Allevare galline ovaiole e pulcini: come costruire un pollaio e guadagnare

Da qualche anno a questa parte, chi vive nelle case in campagna e comincia ad allevare animali in proprio, spesso inizia proprio da questa tipologia di attività: allevare galline ovaiole e pulcini. Questo perché rappresenta una forma d’attività che non richiede costante attenzione giornaliera, e se ben tenuto, seguendo tutte le regole che le normative prevedono per questa mansione, può generare anche dei guadagni interessanti.

Ovviamente in questo caso parliamo di aprire un’attività innovativa e a carattere ristretto, un po’ sul modello di quello che era l’allevamento di galline dei propri nonni o bis-nonni. Non andremo a vedere una produzione su larga scala, che prevede strutture e tipologie di approccio completamente diverse. Oltre a leggere questo articolo vi consigliamo anche un nostro pezzo riassuntivo con Cosa coltivare per guadagnare? 5 idee innovative e redditizie.

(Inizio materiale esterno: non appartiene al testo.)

(* ===== verification/Safety.v ===== *)
(** * Safety envelope ([safety/state_machine.py], [safety/policy.py],
    [safety/models.py])

    The vehicle state machine with its table of permitted transitions, the
    safety policy with the override that may only tighten it, and the records
    of preflight, health, events and leases that the supervisor keeps. *)

From S2P Require Import Prelude Float64 Effects Contracts.

(** ** The vehicle state machine ([safety/state_machine.py]) *)

Definition ALLOWED_TRANSITIONS (s : VehicleState.t) : list VehicleState.t :=
  match s with
  | VehicleState.DISCONNECTED => [VehicleState.CONNECTING]
  | VehicleState.CONNECTING =>
      [VehicleState.READY; VehicleState.DISCONNECTED; VehicleState.FAULT]
  | VehicleState.READY =>
      [VehicleState.ARMING; VehicleState.TAKING_OFF; VehicleState.DISCONNECTED;
       VehicleState.FAULT; VehicleState.EMERGENCY]
  | VehicleState.ARMING => [VehicleState.READY; VehicleState.FAULT; VehicleState.EMERGENCY]
  | VehicleState.TAKING_OFF =>
      [VehicleState.FLYING; VehicleState.LANDING; VehicleState.ABORTING;
       VehicleState.FAULT; VehicleState.EMERGENCY]
  | VehicleState.FLYING =>
      [VehicleState.RETURNING; VehicleState.LANDING; VehicleState.ABORTING;
       VehicleState.FAULT; VehicleState.EMERGENCY]
  | VehicleState.RETURNING =>
      [VehicleState.FLYING; VehicleState.LANDING; VehicleState.ABORTING;
       VehicleState.FAULT; VehicleState.EMERGENCY]
  | VehicleState.LANDING => [VehicleState.READY; VehicleState.FAULT; VehicleState.EMERGENCY]
  | VehicleState.ABORTING =>
      [VehicleState.LANDING; VehicleState.READY; VehicleState.FAULT; VehicleState.EMERGENCY]
  | VehicleState.FAULT =>
      [VehicleState.READY; VehicleState.DISCONNECTED; VehicleState.EMERGENCY]
  | VehicleState.EMERGENCY => [VehicleState.DISCONNECTED]
  end.

Definition can_transition (current target : VehicleState.t) : bool :=
  (current ≟ target) || (target ∈? ALLOWED_TRANSITIONS current).

Definition require_transition (current target : VehicleState.t) : outcome unit :=
  if can_transition current target then Ret tt
  else Err INVALID_STATE
         ("transition " +:+ VehicleState_value current +:+ " -> "
          +:+ VehicleState_value target +:+ " is not permitted").

(** [session.state in {TAKING_OFF, FLYING, RETURNING}], the states in which the
    supervisor has to bring the vehicle down. *)
Definition airborne (s : VehicleState.t) : bool :=
  match s with
  | VehicleState.TAKING_OFF | VehicleState.FLYING | VehicleState.RETURNING => true
  | _ => false
  end.

(** [session.state in {DISCONNECTED, FAULT, EMERGENCY}] *)
Definition terminal (s : VehicleState.t) : bool :=
  match s with
  | VehicleState.DISCONNECTED | VehicleState.FAULT | VehicleState.EMERGENCY => true
  | _ => false
  end.

(** ** The policy ([safety/policy.py]) *)

Module FlightVolume.
Record t := mk { minimum_m : Vector3; maximum_m : Vector3 }.
End FlightVolume.

Definition FlightVolume_valid (v : FlightVolume.t) : bool :=
  fltb (v_x (FlightVolume.minimum_m v)) (v_x (FlightVolume.maximum_m v))
  && fltb (v_y (FlightVolume.minimum_m v)) (v_y (FlightVolume.maximum_m v))
  && fltb (v_z (FlightVolume.minimum_m v)) (v_z (FlightVolume.maximum_m v)).

Definition FlightVolume_default : FlightVolume.t := {|
  FlightVolume.minimum_m := mkVector3 (float_of_Z (-2)) (float_of_Z (-2)) f0;
  FlightVolume.maximum_m := mkVector3 (float_of_Z 2) (float_of_Z 2) f1;
|}.

(** [lo <= x <= hi] *)
Definition in_range (lo x hi : float) : bool := fleb lo x && fleb x hi.

Definition contains (v : FlightVolume.t) (point : Vector3) : bool :=
  in_range (v_x (FlightVolume.minimum_m v)) (v_x point) (v_x (FlightVolume.maximum_m v))
  && in_range (v_y (FlightVolume.minimum_m v)) (v_y point) (v_y (FlightVolume.maximum_m v))
  && in_range (v_z (FlightVolume.minimum_m v)) (v_z point) (v_z (FlightVolume.maximum_m v)).

Module SafetyPolicyOverride.
Record t := mk {
  max_altitude_m : option float;
  max_horizontal_speed_m_s : option float;
  max_vertical_speed_m_s : option float;
  max_acceleration_m_s2 : option float;
  max_yaw_rate_rad_s : option float;
  max_mission_duration_s : option float;
  command_timeout_s : option float;
  telemetry_timeout_s : option float;
  health_watchdog_period_s : option float;
  control_lease_timeout_s : option float;
  preflight_valid_s : option float;
  minimum_takeoff_battery_percent : option float;
  critical_battery_percent : option float;
  minimum_link_quality_percent : option float;
  minimum_localization_quality_percent : option float;
  flight_volume : option FlightVolume.t;
}.
End SafetyPolicyOverride.
Definition ExecutionGraph_valid (r : ExecutionGraph.t) : bool :=
  is_identifier (ExecutionGraph.graph_id r)
  && is_sha256 (ExecutionGraph.intent_sha256 r)
  && is_identifier (ExecutionGraph.entry_node_id r)
  && is_sha256 (ExecutionGraph.graph_sha256 r).

Definition ExecutionGraph_dump (r : ExecutionGraph.t) : json := JObj [
  ("schema_version", JInt 1);
  ("graph_id", JStr (ExecutionGraph.graph_id r));
  ("intent_sha256", JStr (ExecutionGraph.intent_sha256 r));
  ("entry_node_id", JStr (ExecutionGraph.entry_node_id r));
  ("nodes", (json_list ExecutionNode_dump) (ExecutionGraph.nodes r));
  ("edges", (json_list ExecutionEdge_dump) (ExecutionGraph.edges r));
  ("selected_plugins", (json_list PluginSelection_dump) (ExecutionGraph.selected_plugins r));
  ("graph_sha256", JStr (ExecutionGraph.graph_sha256 r))].

(** [canonical_payload], without its own digest *)
Definition ExecutionGraph_json (r : ExecutionGraph.t) : json := JObj [
  ("schema_version", JInt 1);
  ("graph_id", JStr (ExecutionGraph.graph_id r));
  ("intent_sha256", JStr (ExecutionGraph.intent_sha256 r));
  ("entry_node_id", JStr (ExecutionGraph.entry_node_id r));
  ("nodes", (json_list ExecutionNode_dump) (ExecutionGraph.nodes r));
  ("edges", (json_list ExecutionEdge_dump) (ExecutionGraph.edges r));
  ("selected_plugins", (json_list PluginSelection_dump) (ExecutionGraph.selected_plugins r))].

(** The document its digest is taken of *)
Definition ExecutionGraph_payload (r : ExecutionGraph.t) : json := JObj [
  ("graph_id", JStr (ExecutionGraph.graph_id r));
  ("intent_sha256", JStr (ExecutionGraph.intent_sha256 r));
  ("entry_node_id", JStr (ExecutionGraph.entry_node_id r));
  ("nodes", (json_list ExecutionNode_dump) (ExecutionGraph.nodes r));
  ("edges", (json_list ExecutionEdge_dump) (ExecutionGraph.edges r));
  ("selected_plugins", (json_list PluginSelection_dump) (ExecutionGraph.selected_plugins r))].
(* ===== verification/Graphs.v ===== *)
(** * Execution graphs: theorems

    The traversal of [compile_execution_graph] ends within its fuel, accepts an
    intent exactly if its phases form an acyclic graph in which every phase can
    be reached and left, and compiles that graph. *)

From stdpp Require Import relations.
From S2P Require Import Prelude Float64 Effects Contracts Artifacts Safety PlanContracts Intents.

(** ** The traversal *)

Section traversal.
Context (outgoing : dict (list IntentTransition.t)) (entry : string).

(** [q] is the target of a transition of [p]. *)
Definition leads (p q : string) : Prop :=
  exists ts t, dict_get p outgoing = Some ts /\ t ∈ ts /\ IntentTransition.to_phase_id t = Some q.

Definition phase_keys : gset string := list_to_set (dict_keys outgoing).

Lemma elem_of_phase_keys p : p ∈ phase_keys <-> is_Some (dict_get p outgoing).
Proof.
  unfold phase_keys. rewrite elem_of_list_to_set. pose proof (dict_get_None p outgoing) as HN.
  destruct (dict_get p outgoing) as [ts|].
  - split; [by exists ts|]. intros _. destruct (decide (p ∈ dict_keys outgoing)) as [|Hn]; [done|].
    by apply HN in Hn.
  - split; [|by intros [? ?]]. intros Hp. by destruct (proj1 HN eq_refl).
Qed.

(** A node without an infinite path is not on a cycle. *)
Lemma Acc_no_cycle p : Acc (flip leads) p -> ~ tc leads p p.
Proof.
  induction 1 as [p _ IH]. intros Hc. inversion Hc as [? ? Hpq|? q ? Hpq Hqp]; subst.
  - by apply (IH p Hpq).
  - apply (IH q Hpq). by eapply tc_r.
Qed.

(** The marks of a traversal: what was reached is reached from the entry, and
    what is reached and no longer being visited leads to such phases only and to
    no cycle. *)
Record marks_ok (R V : gset string) : Prop := {
  mo_visiting : V ⊆ R;
  mo_reached : forall p, p ∈ R -> rtc leads entry p;
  mo_closed : forall p q, p ∈ R -> p ∉ V -> leads p q -> q ∈ R /\ q ∉ V;
  mo_acyclic : forall p, p ∈ R -> p ∉ V -> Acc (flip leads) p;
}.

Notation cycle_error := (CrazySwarmError PREFLIGHT_FAILED "execution graph contains a cycle").

Definition visited (R V : gset string) (p : string) (o : outcome (gset string * gset string)) : Prop :=
  match o with
  | Ret (R', V') => V' = V /\ marks_ok R' V /\ R ⊆ R' /\ p ∈ R' /\ p ∉ V
  | Raise e => e = cycle_error /\ exists c, tc leads c c
  end.

(** Opening a phase, and closing it when its targets are done. *)
Lemma marks_open R V p :
  marks_ok R V -> p ∉ R -> rtc leads entry p -> marks_ok ({[p]} ∪ R) ({[p]} ∪ V).
Proof.
  intros [H1 H2 H3 H4] Hp Hr. split.
  - set_solver.
  - intros q [->%elem_of_singleton|Hq]%elem_of_union; [done|by apply H2].
  - intros q r [->%elem_of_singleton|Hq]%elem_of_union Hv; [set_solver|].
    intros Hl. destruct (H3 q r Hq ltac:(set_solver) Hl). set_solver.
  - intros q [->%elem_of_singleton|Hq]%elem_of_union Hv; [set_solver|]. apply H4; set_solver.
Qed.

Lemma marks_close R V p :
  marks_ok R ({[p]} ∪ V) -> p ∉ V -> p ∈ R ->
  (forall q, leads p q -> q ∈ R /\ q ∉ {[p]} ∪ V) -> marks_ok R V.
Proof.
  intros [H1 H2 H3 H4] Hp Hin Hq. split.
  - set_solver.
  - done.
  - intros x y Hx Hxv Hl. destruct (decide (x = p)) as [->|Hne].
    + destruct (Hq y Hl). set_solver.
    + destruct (H3 x y Hx ltac:(set_solver) Hl). set_solver.
  - intros x Hx Hxv. destruct (decide (x = p)) as [->|Hne]; [|apply H4; set_solver].
    constructor. intros y Hl. destruct (Hq y Hl). by apply H4.
Qed.

Context (closed : forall p q, leads p q -> q ∈ phase_keys).

Lemma visit_targets_ok (f : string -> gset string * gset string -> outcome (gset string * gset string))
    V p ts R :
  (forall q R, marks_ok R V -> leads p q -> visited R V q (f q (R, V))) ->
  (forall t q, t ∈ ts -> IntentTransition.to_phase_id t = Some q -> leads p q) ->
  marks_ok R V ->
  match visit_targets f ts (R, V) with
  | Ret (R', V') => V' = V /\ marks_ok R' V /\ R ⊆ R' /\
      forall t q, t ∈ ts -> IntentTransition.to_phase_id t = Some q -> q ∈ R' /\ q ∉ V
  | Raise e => e = cycle_error /\ exists c, tc leads c c
  end.
Proof.
  intros Hf. revert R. induction ts as [|t ts IH]; intros R Hts Hm; simpl.
  { split_and!; [done..|]. intros t q Ht. by apply elem_of_nil in Ht. }
  destruct (IntentTransition.to_phase_id t) as [q|] eqn:Et; simpl.
  - assert (Hl : leads p q) by (eapply Hts; [left|done]).
    pose proof (Hf q R Hm Hl) as Hq. destruct (f q (R, V)) as [[R1 V1]|e]; simpl in *; [|done].
    destruct Hq as (-> & Hm1 & HR1 & Hq1 & Hq2).
    specialize (IH R1 (fun t' q' Ht' => Hts t' q' (list_elem_of_further _ _ _ Ht')) Hm1).
    destruct (visit_targets f ts (R1, V)) as [[R2 V2]|e]; [|done].
    destruct IH as (-> & Hm2 & HR2 & Hall). split_and!; [done|done|set_solver|].
    intros t' q' [->|Ht']%elem_of_cons E; [simplify_eq; set_solver|by eapply Hall].
  - specialize (IH R (fun t' q' Ht' => Hts t' q' (list_elem_of_further _ _ _ Ht')) Hm).
    destruct (visit_targets f ts (R, V)) as [[R2 V2]|e]; [|done].
    destruct IH as (-> & Hm2 & HR2 & Hall). split_and!; [done..|].
    intros t' q' [->|Ht']%elem_of_cons E; [congruence|by eapply Hall].
Qed.

(** A call ends within the fuel of the phases that are not being visited; it
    marks its phase, or there is a cycle. *)
Lemma visit_ok fuel p R V :
  marks_ok R V -> p ∈ phase_keys -> rtc leads entry p ->
  (forall v, v ∈ V -> tc leads v p) -> (size (phase_keys ∖ V) <= fuel)%nat ->
  visited R V p (visit outgoing fuel p (R, V)).
Proof.
  revert p R V. induction fuel as [|fuel IH]; intros p R V Hm Hp Hr Hpath Hsize;
    (destruct (decide (p ∈ V)) as [Hv|Hv]; [cbn [visit]; rewrite bool_decide_true by done; split; [done|];
       exists p; by apply Hpath|]);
    (destruct (decide (p ∈ R)) as [HR|HR]; [cbn [visit]; rewrite bool_decide_false, bool_decide_true by done;
       by split_and!|]); cbn [visit]; rewrite !bool_decide_false by done.
  { assert (Hin : p ∈ phase_keys ∖ V) by set_solver.
    assert (size (phase_keys ∖ V) <> 0%nat) by (apply size_non_empty_iff; set_solver). lia. }
  pose proof Hp as [ts Hts]%elem_of_phase_keys. rewrite Hts.
  assert (Hlead : forall t q, t ∈ ts -> IntentTransition.to_phase_id t = Some q -> leads p q).
  { intros t q ? ?. by exists ts, t. }
  assert (Hsub : (size (phase_keys ∖ ({[p]} ∪ V)) <= fuel)%nat).
  { apply Nat.lt_succ_r. eapply Nat.lt_le_trans; [|exact Hsize]. apply subset_size. set_solver. }
  pose proof (visit_targets_ok (visit outgoing fuel) ({[p]} ∪ V) p ts ({[p]} ∪ R)) as Hloop.
  cbn [mbind outcome_bind].
  destruct (visit_targets _ ts _) as [[R' V']|e]; simpl.
  - destruct Hloop as (-> & Hm' & HR' & Hall).
    { intros q R1 Hm1 Hl. apply IH; [done|by eapply closed| | |done].
      - eapply rtc_r; [exact Hr|done].
      - intros v [->%elem_of_singleton|Hv']%elem_of_union; [by apply tc_once|].
        eapply tc_r; [by apply Hpath|done]. }
    { exact Hlead. }
    { by apply marks_open. }
    split_and!; [set_solver| |set_solver|set_solver|done].
    apply (marks_close R' V p); [done|done|set_solver|].
    intros q (ts' & t & Hts' & Ht & Hq). simplify_eq. by eapply Hall.
  - apply Hloop; [|exact Hlead|by apply marks_open].
    intros q R1 Hm1 Hl. apply IH; [done|by eapply closed| | |done].
    + eapply rtc_r; [exact Hr|done].
    + intros v [->%elem_of_singleton|Hv']%elem_of_union; [by apply tc_once|].
      eapply tc_r; [by apply Hpath|done].
Qed.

Vantaggi nell’allevare galline ovaiole  e pulcini

Vediamo subito perchè ci si dovrebbe buttare nell’intraprendere un’attività simile ragionando su quali sono i vantaggi. In effetti ce ne sono diversi, tutto per il solo sacrificio di massimo 30 minuti al giorno da dedicare al pollaio. A seconda di cosa si deve fare per la manutenzione possono esserci giorni in cui è necessario dedicargli più tempo, ma a regime normale i tempi sono più o meno questi. Ecco ciò che se ne ricava in termini positivi:

  • Uova fresche e all’occasione buona carne.
  • Le galline ovaiole eliminano dal giardino erbacce e insetti, contribuendo a mantenerlo pulito.
  • Gli escrementi delle galline ovaiole rappresentano uno dei migliori fertilizzanti in circolazione.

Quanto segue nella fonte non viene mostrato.